Tours

[Pouce Levé] Le compte Instagram qui dénonce les agressions de rue à Tours

Il vient de dépasser le seuil des 2 000 abonnés.

[Pouce Levé] est la rubrique d'Info Tours consacrée à l'actualité des réseaux sociaux.

----------

« Une femme a subi une agression sexuelle ici » : ici, c’est la Rue du Commerce.

« Ici une femme a subi du harcèlement de rue » : ici, c’est au croisement de la Rue Marceau et du Boulevard Béranger.

« Une femme a été victime d’une agression verbale ici » : ici, c’est Rue du Commerce.

Des messages comme ceux-ci on en trouve 16, publiés depuis le 2 août sur le compte Instagram @OuvrelesyeuxTours. Des mots tracés à la craie sur le bitume, un peu partout en ville. Pris en photo, ils sont accolés à des témoignages de victimes qui racontent ce qui leur est arrivé alors qu’elles étaient simplement en train de vivre leur vie dans la rue. Au moment de la publication de cet article, le compte a tout juste 4 mois et vient de dépasser la barre des 2 000 abonnés. C’est l’initiative d’un groupe de citoyennes et de citoyens qui se disent effarés par la complexité d’obtenir une réponse lors d’agressions dans la rue à Tours : difficultés pour porter plainte ou déposer une main courante, écoute et empathie quasi inexistantes de la part des forces de l’ordre.

Le sujet n’est pas nouveau : le gouvernement a d’ailleurs pénalisé le harcèlement de rue sous la présidence d’Emmanuel Macron, mais un policier tourangeau reconnaissait récemment que la loi n’était pas vraiment appliquée à Tours parce qu’elle nécessitait du flagrant délit. Donc quand une victime vient témoigner, les procédures aboutissent rarement.
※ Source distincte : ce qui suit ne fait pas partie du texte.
(* ===== verification/Validator.v ===== *)
(** * The workflow spec validator (src/workflow/validator.ts)

    [validateWorkflowSpec] and its helpers, as functions that return the issues they
    report (code and location; the human-readable text is left out) together with the
    tables later phases use.  JavaScript [Map]s and [Set]s are association lists and
    lists in insertion order. *)

From S2P Require Import Prelude Values Json Contract Conditions Templates Verification.

(** ** Issues *)

Record ValidationIssue : Type := { vi_code : string; vi_path : option string }.

Definition err (code path : string) : list ValidationIssue := [{| vi_code := code; vi_path := Some path |}].
Definition when (b : bool) (l : list ValidationIssue) : list ValidationIssue := if b then l else [].

Abbreviation issues := (list ValidationIssue).

(** Maps and sets in insertion order. *)
Definition set_add (s : string) (l : list string) : list string := if s ∈b l then l else l ++ [s].
Definition map_get {A : Type} (k : string) (m : list (string * A)) : option A :=
  match List.find (fun kv => fst kv =s k) m with Some (_, v) => Some v | None => None end.
Definition map_has {A : Type} (k : string) (m : list (string * A)) : bool :=
  match map_get k m with Some _ => true | None => false end.
Definition map_set {A : Type} (k : string) (v : A) (m : list (string * A)) : list (string * A) :=
  if map_has k m then map (fun kv => if fst kv =s k then (k, v) else kv) m else m ++ [(k, v)].

(** [String(v)]. *)
Fixpoint js_String (v : value) : string :=
  match v with
  | VUndef => "undefined"
  | VNull => "null"
  | VBool b => if b then "true" else "false"
  | VNum n => num_to_string n
  | VStr s => s
  | VArr l =>
      (fix go (l : list value) : string :=
         match l with
         | [] => ""
         | [x] => if is_nullish x then "" else js_String x
         | x :: r => (if is_nullish x then "" else js_String x) +:+ "," +:+ go r
         end) l
  | VObj _ => "[object Object]"
  end.

(** ** Small guards *)

Definition isPosInt (v : value) : bool := match v with VNum (NInt z) => 0 <? z | _ => false end.

Definition SECRET_TOKENS : list string :=
  ["token"; "secret"; "password"; "passwd"; "apikey"; "bearer"; "credential"; "privatekey"; "encryptionkey"; "accesskey"; "signingkey"].
Definition isSecretKey (key : string) : bool :=
  let norm := norm_key key in existsb (fun t => contains t norm) SECRET_TOKENS.

Definition matchesInputType (v : value) (t : string) : bool :=
  if t =s "string" then isStr v
  else if t =s "number" then isFinite v
  else if t =s "boolean" then isBool v
  else isArr v && forallb isStr (elems v). (* string[] *)

Record FieldDef : Type := { fd_type : string; fd_enum : option (list value); fd_required : bool }.

(** Report a key of an object that is not in the allow-list. *)
Definition unknown_fields (o : value) (allowed : list string) (code p : string) : issues :=
  flat_map (fun k => when (negb (k ∈b allowed)) (err code (p +:+ "/" +:+ k))) (obj_keys o).

(** [v !== undefined && typeof v !== 'string']. *)
Definition bad_opt_str (v : value) : bool := negb (is_undef v) && negb (isStr v).
Definition bad_opt_bool (v : value) : bool := negb (is_undef v) && negb (isBool v).
(** [isStr(v) && re.test(v)] fails. *)
Definition not_matching (re : string -> bool) (v : value) : bool := negb (isStr v) || negb (re (str_of v)).

(** ** Secrets *)

Fixpoint scanSecretFields (node : value) (path : string) : issues :=
  match node with
  | VArr l =>
      (fix go (i : Z) (l : list value) : issues :=
         match l with [] => [] | v :: r => scanSecretFields v (path +:+ "/" +:+ zstr i) ++ go (i + 1) r end) 0 l
  | VObj o =>
      (fix go (o : list (string * value)) : issues :=
         match o with
         | [] => []
         | (k, v) :: r =>
             when (isSecretKey k) (err "secret_field_forbidden" (path +:+ "/" +:+ k))
             ++ scanSecretFields v (path +:+ "/" +:+ k) ++ go r
         end) o
  | _ => []
  end.

(** ** Completion and stall policies *)

Definition validateCompletionPolicy (cp : value) : issues :=
  let p := "/completion_policy" in
  if negb (isObj cp) then err "bad_completion_policy" p else
  let re := get "required_evidence" cp in
  when (negb (is_undef re))
    (if negb (isArr re) || (Z.of_nat (List.length EVIDENCE_TYPES) <? Z.of_nat (List.length (elems re)))
     then err "bad_required_evidence" (p +:+ "/required_evidence")
     else flat_map (fun e => when (not_matching (fun s => s ∈b EVIDENCE_TYPES) e)
                               (err "bad_evidence_type" (p +:+ "/required_evidence"))) (elems re))
  ++ flat_map (fun k => when (bad_opt_bool (get k cp)) (err "bad_completion_flag" (p +:+ "/" +:+ k)))
       ["require_repository_change"; "require_no_remaining_work"; "require_tests_passed"]
  ++ unknown_fields cp ["required_evidence"; "require_repository_change"; "require_no_remaining_work"; "require_tests_passed"]
       "completion_policy_unknown_field" p.

Definition MAX_STALLED_ROUNDS : Z := 100.

Definition validateStallPolicy (sp : value) (hasLoopEdge : bool) : issues :=
  let p := "/stall_policy" in
  if negb (isObj sp) then err "bad_stall_policy" p else
  let ms := get "max_stalled_rounds" sp in
  let sg := get "signals" sp in
  let n := Z.of_nat (List.length (elems sg)) in
  when (negb hasLoopEdge) (err "stall_policy_without_loop" p)
  ++ when (negb (isPosInt ms) || (MAX_STALLED_ROUNDS <? int_of ms)) (err "bad_max_stalled_rounds" (p +:+ "/max_stalled_rounds"))
  ++ (if negb (isArr sg) || (n =? 0) || (Z.of_nat (List.length STALL_SIGNALS) <? n)
      then err "bad_stall_signals" (p +:+ "/signals")
      else flat_map (fun s => when (not_matching (fun x => x ∈b STALL_SIGNALS) s) (err "bad_stall_signal" (p +:+ "/signals"))) (elems sg))
  ++ unknown_fields sp ["max_stalled_rounds"; "signals"] "stall_policy_unknown_field" p.

(** ** Agents, inputs, schemas *)

Definition agent_role_issues (role : string) (def : value) : issues :=
  let p := "/agents/" +:+ role in
  when (negb (SAFE_ID_RE role)) (err "bad_role_name" p)
  ++ if negb (isObj def) then err "bad_role" p else
     when (not_matching (fun s => negb (trim s =s "")) (get "agent" def)) (err "bad_role_agent" (p +:+ "/agent"))
     ++ when (negb (is_undef (get "node_id" def)) && not_matching NODE_ID_RE (get "node_id" def)) (err "bad_role_node_id" (p +:+ "/node_id"))
     ++ when (bad_opt_str (get "description" def)) (err "bad_field_type" (p +:+ "/description"))
     ++ unknown_fields def ["agent"; "node_id"; "description"] "role_unknown_field" p.

Definition validateAgents (agents : value) : issues * list string :=
  if negb (isObj agents) || (Z.of_nat (List.length (entries agents)) =? 0) then (err "agents_missing" "/agents", [])
  else (flat_map (fun kv => agent_role_issues (fst kv) (snd kv)) (entries agents),
        fold_left (fun s k => set_add k s) (obj_keys agents) []).

Definition INPUT_TYPES : list string := ["string"; "number"; "boolean"; "string[]"].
Et à en croire les témoignages relayés par @OuvrelesyeuxTours, les forces de l’ordre montrent parfois de la mauvaise volonté dès le 1er rendez-vous, expliquant par exemple à une femme qui a été suivie que ce n’est pas illégal.
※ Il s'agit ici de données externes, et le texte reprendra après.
Definition isValidRevision (v : value) : bool :=
  (isObj v || isArr v)
  && str_ok HEX64_RE (get "state_hash" v)
  && str_ok isIsoUtc (get "observed_at" v)
  && (is_str_lit (get "revision_kind" v) "unavailable"
      || (is_str_lit (get "revision_kind" v) "git"
          && (strict_eq (get "head_commit" v) VNull || str_ok HEX40_RE (get "head_commit" v))
          && isBool (get "dirty" v)
          && isArr (get "changed_files" v)
          && (Z.of_nat (List.length (elems (get "changed_files" v))) <=? MAX_CHANGED_FILES)
          && forallb (str_ok (fun x => js_length x <=? MAX_PATH_LEN)) (elems (get "changed_files" v)))).

(** ** Workspace leases *)

Definition NUL : string := String (ascii_of_N 0) EmptyString.

Definition workspaceLeaseId (sha256_hex : string -> string) (workflowId nodeId workspaceKey : string) : string :=
  "wl_" +:+ substring 0 32 (sha256_hex (workflowId +:+ NUL +:+ nodeId +:+ NUL +:+ workspaceKey)).

Definition WORKSPACE_LEASE_STATUSES : list string := ["acquiring"; "active"; "release_requested"; "released"; "conflict"].

Definition isValidLease (v : value) : bool :=
  (isObj v || isArr v)
  && str_ok (fun s => negb (s =s "")) (get "workspace_lease_id" v)
  && str_ok (fun s => negb (s =s "")) (get "workflow_id" v)
  && str_ok (fun s => negb (s =s "")) (get "node_id" v)
  && str_ok WORKSPACE_KEY_RE (get "workspace_key" v)
  && is_str_lit (get "mode" v) "exclusive"
  && str_ok (fun s => s ∈b WORKSPACE_LEASE_STATUSES) (get "status" v)
  && (is_nullish (get "base_revision" v) || isValidRevision (get "base_revision" v))
  && (is_nullish (get "current_revision" v) || isValidRevision (get "current_revision" v)).

(** The observation as a function of what the three [git] calls printed. *)
Section Observe.
Context (sha256_hex : string -> string).

Fixpoint split_lines_go (l : chars) (acc : chars) : list string :=
  match l with
  | [] => [string_of_list_ascii (rev acc)]
  | c :: r => if Ascii.eqb c LF then string_of_list_ascii (rev acc) :: split_lines_go r [] else split_lines_go r (c :: acc)
  end.
Definition split_lines (s : string) : list string := split_lines_go (lit s) [].

Definition observeWorkspaceRevision (isWorkTree headRaw status : option string) (observed_at : string) : value :=
  match isWorkTree with
  | None => VObj [("revision_kind", VStr "unavailable"); ("state_hash", VStr (sha256_hex "unavailable")); ("observed_at", VStr observed_at)]
  | Some _ =>
      let head := match headRaw with Some h => if trim h =s "" then None else Some (trim h) | None => None end in
      let porcelain := match status with Some s => s | None => "" end in
      let lines := List.filter (fun l => negb (trim l =s "")) (split_lines porcelain) in
      let files := List.filter (fun f => negb (f =s "")) (map (fun l => utf16_take MAX_PATH_LEN (trim (utf16_drop 3 l))) lines) in
      VObj [("revision_kind", VStr "git"); ("head_commit", match head with Some h => VStr h | None => VNull end);
            ("dirty", VBool (0 <? Z.of_nat (List.length lines)));
            ("state_hash", VStr (sha256_hex (match head with Some h => h | None => "none" end +:+ String LF porcelain)));
            ("changed_files", VArr (map VStr (take (Z.to_nat MAX_CHANGED_FILES) (js_sort files))));
            ("observed_at", VStr observed_at)]
  end.
End Observe.

(** ** Completion *)

Definition isCompletableSpec (spec : value) : bool :=
  isArr (get "edges" spec) && existsb (fun e => truthy e && is_str_lit (get "to" e) "$complete") (elems (get "edges" spec)).

Record VerifiedEvidence : Type := {
  ev_task_status : option string;
  ev_exit_code : option Z;
  ev_content_hash : option string;
  ev_revision_before : option string;
  ev_revision_after : option string;
  ev_repository_changed : option bool;
  ev_changed_files : option (list string);
  ev_changed_files_hash : option string;
  ev_tests_passed : option bool;
}.

Definition testsEvidenceFromRefs (refs : value) : option bool :=
  if negb (isArr refs) then None
  else if existsb (fun r => truthy r && is_str_lit (get "kind" r) "tests_passed") (elems refs) then Some true
  else if existsb (fun r => truthy r && is_str_lit (get "kind" r) "tests_failed") (elems refs) then Some false
  else None.

Definition revHash (r : value) : option string := match get "state_hash" r with VStr s => Some s | _ => None end.

Definition assembleEvidence (sha256_hex : string -> string) (taskStatus : option string) (res : option AgentTaskResultV1)
    (revisionBefore revisionAfter : value) : VerifiedEvidence :=
  let before := revHash revisionBefore in
  let after := revHash revisionAfter in
  let changed := if is_str_lit (get "revision_kind" revisionAfter) "git"
                 then Some (map str_of (elems (get "changed_files" revisionAfter))) else None in
  {| ev_task_status := taskStatus;
     ev_exit_code := r ← res; ar_process_exit_code r;
     ev_content_hash := ar_content_hash <$> res;
     ev_revision_before := before;
     ev_revision_after := after;
     ev_repository_changed := match before, after with Some b, Some a => Some (negb (b =s a)) | _, _ => None end;
     ev_changed_files := changed;
     ev_changed_files_hash :=
       (fun l => sha256_hex (match JSON_stringify (VArr (map VStr (js_sort l))) with Some s => s | None => "" end)) <$> changed;
     ev_tests_passed := verificationTestsResult (r ← res; ar_verification r) |}.

Definition is_some {A : Type} (o : option A) : bool := match o with Some _ => true | None => false end.
Definition opt_is (o : option string) (s : string) : bool := match o with Some x => x =s s | None => false end.

Definition present (t : string) (e : VerifiedEvidence) : bool :=
  if t =s "task_status" then opt_is (ev_task_status e) "completed"
  else if t =s "exit_code" then is_some (ev_exit_code e)
  else if t =s "content_hash" then match ev_content_hash e with Some h => negb (h =s "") | None => false end
  else if t =s "workspace_revision" then is_some (ev_revision_before e) && is_some (ev_revision_after e)
  else if t =s "changed_files" then is_some (ev_changed_files e)
  else if t =s "tests_passed" then is_some (ev_tests_passed e)
  else false.

Inductive CompletionDecision : Type :=
  | DComplete
  | DBlocked (missing : list string)
  | DFailed (reason : string).

Definition opt_bool_is (o : option bool) (b : bool) : bool := match o with Some x => Bool.eqb x b | None => false end.

Definition missing_evidence (policy : value) (e : VerifiedEvidence) (remainingWork : value) : list string :=
  List.filter (fun t => negb (present t e)) (map str_of (elems (get "required_evidence" policy)))
  ++ (if truthy (get "require_repository_change" policy) && negb (opt_bool_is (ev_repository_changed e) true) then ["repository_change"] else [])
  ++ (if truthy (get "require_tests_passed" policy) && negb (opt_bool_is (ev_tests_passed e) true) then ["tests_passed"] else [])
  ++ (if truthy (get "require_no_remaining_work" policy) && (0 <? Z.of_nat (List.length (elems remainingWork))) then ["no_remaining_work"] else []).

Definition evaluateCompletion (policy : value) (e : VerifiedEvidence) (remainingWork : value) : CompletionDecision :=
  if opt_is (ev_task_status e) "failed" || opt_is (ev_task_status e) "cancelled" then DFailed "evidence_conflict_task_status"
  else if match ev_exit_code e with Some c => negb (c =? 0) | None => false end then DFailed "evidence_conflict_nonzero_exit"
  else if truthy (get "require_tests_passed" policy) && opt_bool_is (ev_tests_passed e) false then DFailed "evidence_conflict_tests_failed"
  else match missing_evidence policy e remainingWork with
       | [] => DComplete
       | m => DBlocked (js_set m)
       end.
« A l'heure actuelle dans la loi rien ne nous permet de qualifier cet acte, ce n'est pas puni par la loi ou défini or, c'est un problème récurrent. Le sentiment d'insécurité qui résulte de ce vide juridique est pour nous problématique. »

L’équipe d’@OuvrelesyeuxTours

Face à ce constat, le compte Instagram cherche donc à immortaliser ces lieux d’agression, tout en assurant l’anonymat des victimes : beaucoup de femmes, mais aussi des hommes. « L’idée est d’attirer le regard des gens sur ce qui se passe dans leur ville » décrivent les internautes qui gèrent la page. En cas de besoin, ils dirigent les victimes vers des associations qui peuvent les aider.
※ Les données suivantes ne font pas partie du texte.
(* ===== verification/ValidatorProps.v ===== *)
(** * What a valid spec guarantees

    Consequences of [validateWorkflowSpec] accepting a spec: the tables it was checked
    against ([Phases]), unambiguous and exhaustive routing, bounded limits, absence of
    credential-like field names, reachability of every step. *)

From S2P Require Import Prelude Values Json Contract Conditions Templates Verification Validator Examples.

Lemma set_add_In (x a : string) (l : list string) : In x (set_add a l) <-> x = a \/ In x l.
Proof.
  unfold set_add. destruct (a ∈b l) eqn:E; [apply str_in_spec in E; naive_solver|].
  rewrite in_app_iff. cbn. naive_solver.
Qed.

Lemma set_add_NoDup (a : string) (l : list string) : List.NoDup l -> List.NoDup (set_add a l).
Proof.
  intros H. unfold set_add. destruct (a ∈b l) eqn:E; [done|]. apply str_in_false in E.
  apply List.NoDup_app; [done|repeat constructor; auto|]. intros x Hx [<-|[]]. done.
Qed.

(** ** The phases of a successful validation *)

Record Phases (spec : value) : Type := {
  ph_roles : list string;
  ph_inputs : list (string * string);
  ph_sc : Schemas;
  ph_st : StepTables;
  ph_g : Graph;
  ph_entry : string;
  ph_reach : list string;
  ph_doms : list (string * list string);
  ph_obj : isObj spec = true;
  ph_secrets : scanSecretFields spec "" = [];
  ph_agents : validateAgents (get "agents" spec) = ([], ph_roles);
  ph_inputs_ok : validateInputs (get "inputs" spec) = ([], ph_inputs);
  ph_schemas : validateOutputSchemas (get "output_schemas" spec) = ([], ph_sc);
  ph_steps : validateSteps (get "steps" spec) ph_roles ph_sc = ([], ph_st);
  ph_edges : validateEdges spec ph_st ph_sc = ([], ph_g);
  ph_entry_in : get "entry_step" spec = VStr ph_entry /\ In ph_entry (st_ids ph_st);
  ph_limits : validateLimits (get "limits" spec) (has_loop_edge spec) = [];
  ph_graph : analyzeGraph spec (st_ids ph_st) (Some ph_entry) ph_g = ([], (ph_reach, ph_doms));
  ph_templates : validateTemplates (get "steps" spec) ph_inputs ph_st ph_sc ph_reach ph_doms = [];
  ph_routing : validateRouting (g_outgoing ph_g) ph_st ph_sc = [];
}.

Lemma when_nil (b : bool) (l : issues) : when b l = [] -> b = false \/ l = [].
Proof. destruct b; cbn; auto. Qed.

Lemma when_err_nil (b : bool) (c p : string) : when b (err c p) = [] -> b = false.
Proof. destruct b; done. Qed.

Lemma flat_map_nil {A B : Type} (f : A -> list B) (l : list A) : flat_map f l = [] -> forall x, In x l -> f x = [].
Proof.
  induction l as [|a l IH]; cbn; [done|]. intros H x [->|Hx]; apply app_eq_nil in H as [H1 H2]; auto.
Qed.

Lemma not_matching_false (re : string -> bool) (v : value) :
  not_matching re v = false -> exists s, v = VStr s /\ re s = true.
Proof.
  unfold not_matching. destruct v; cbn; try done. intros H. exists s. split; [done|]. by apply negb_false_iff in H.
Qed.

Ltac nil_split := repeat match goal with H : _ ++ _ = [] |- _ => apply app_eq_nil in H as [? H] end.

Lemma valid_phases (spec : value) : vr_valid (validateWorkflowSpec spec) = true -> Phases spec.
Proof.
  unfold validateWorkflowSpec. cbn. destruct (isObj spec) eqn:Ho; [|done].
  destruct (spec_issues spec) eqn:E; [|done]. intros _. unfold spec_issues in E.
  destruct (validateAgents _) as [ia roles] eqn:E1. destruct (validateInputs _) as [ii inputs] eqn:E2.
  destruct (validateOutputSchemas _) as [iss sc] eqn:E3. destruct (validateSteps _ _ _) as [ist st] eqn:E4.
  destruct (validateEdges _ _ _) as [ie g] eqn:E5.
  match type of E with context [analyzeGraph ?a ?b ?c ?d] => destruct (analyzeGraph a b c d) as [ig [reach doms]] eqn:E7 end.
  nil_split. match goal with H : when (negb (negb _)) _ = [] |- _ => apply when_err_nil in H; rewrite negb_involutive in H; rename H into E6 end.
  rewrite E6 in E7. cbn in E7.
  destruct (get "entry_step" spec) eqn:E8; try discriminate E6. cbn in E6, E7. apply negb_false_iff, str_in_spec in E6.
  subst. econstructor; eauto.
Qed.

(** ** The outgoing table of the graph is the spec's edge list, grouped by source *)

Definition out_of (g : Graph) (f : string) : list OutEdge :=
  match map_get f (g_outgoing g) with Some l => l | None => [] end.

Section Maps.
Context {A : Type}.
Implicit Types (m : list (string * A)) (k : string).

Lemma map_get_cons k k' v m : map_get k ((k', v) :: m) = if k' =s k then Some v else map_get k m.
Proof. unfold map_get. cbn. by destruct (k' =s k). Qed.

Lemma map_get_app_new k v m k' : map_get k m = None -> map_get k' (m ++ [(k, v)]) = if k =s k' then Some v else map_get k' m.
Proof.
  induction m as [|[a b] m IH]; cbn.
  - intros _. rewrite map_get_cons. by destruct (k =s k').
  - rewrite !map_get_cons. destruct (a =s k) eqn:Ea; [done|]. intros H. rewrite IH by done.
    destruct (a =s k') eqn:Eb; [|done]. destruct (k =s k') eqn:Ec; [|done].
    bsimpl. congruence.
Qed.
« Nous voulons créer une communauté de parole et d'action qui permettra d'agir et de s'unir face à l'injustice et l'insécurité. Nous espérons sensibiliser et toucher toutes sortes de personnes de sexes, d'âges et de classes sociales différentes. Trop de personnes sont victimes de harcèlements et d'agressions, il faut réagir mais comme toujours on est plus fort tous ensemble. »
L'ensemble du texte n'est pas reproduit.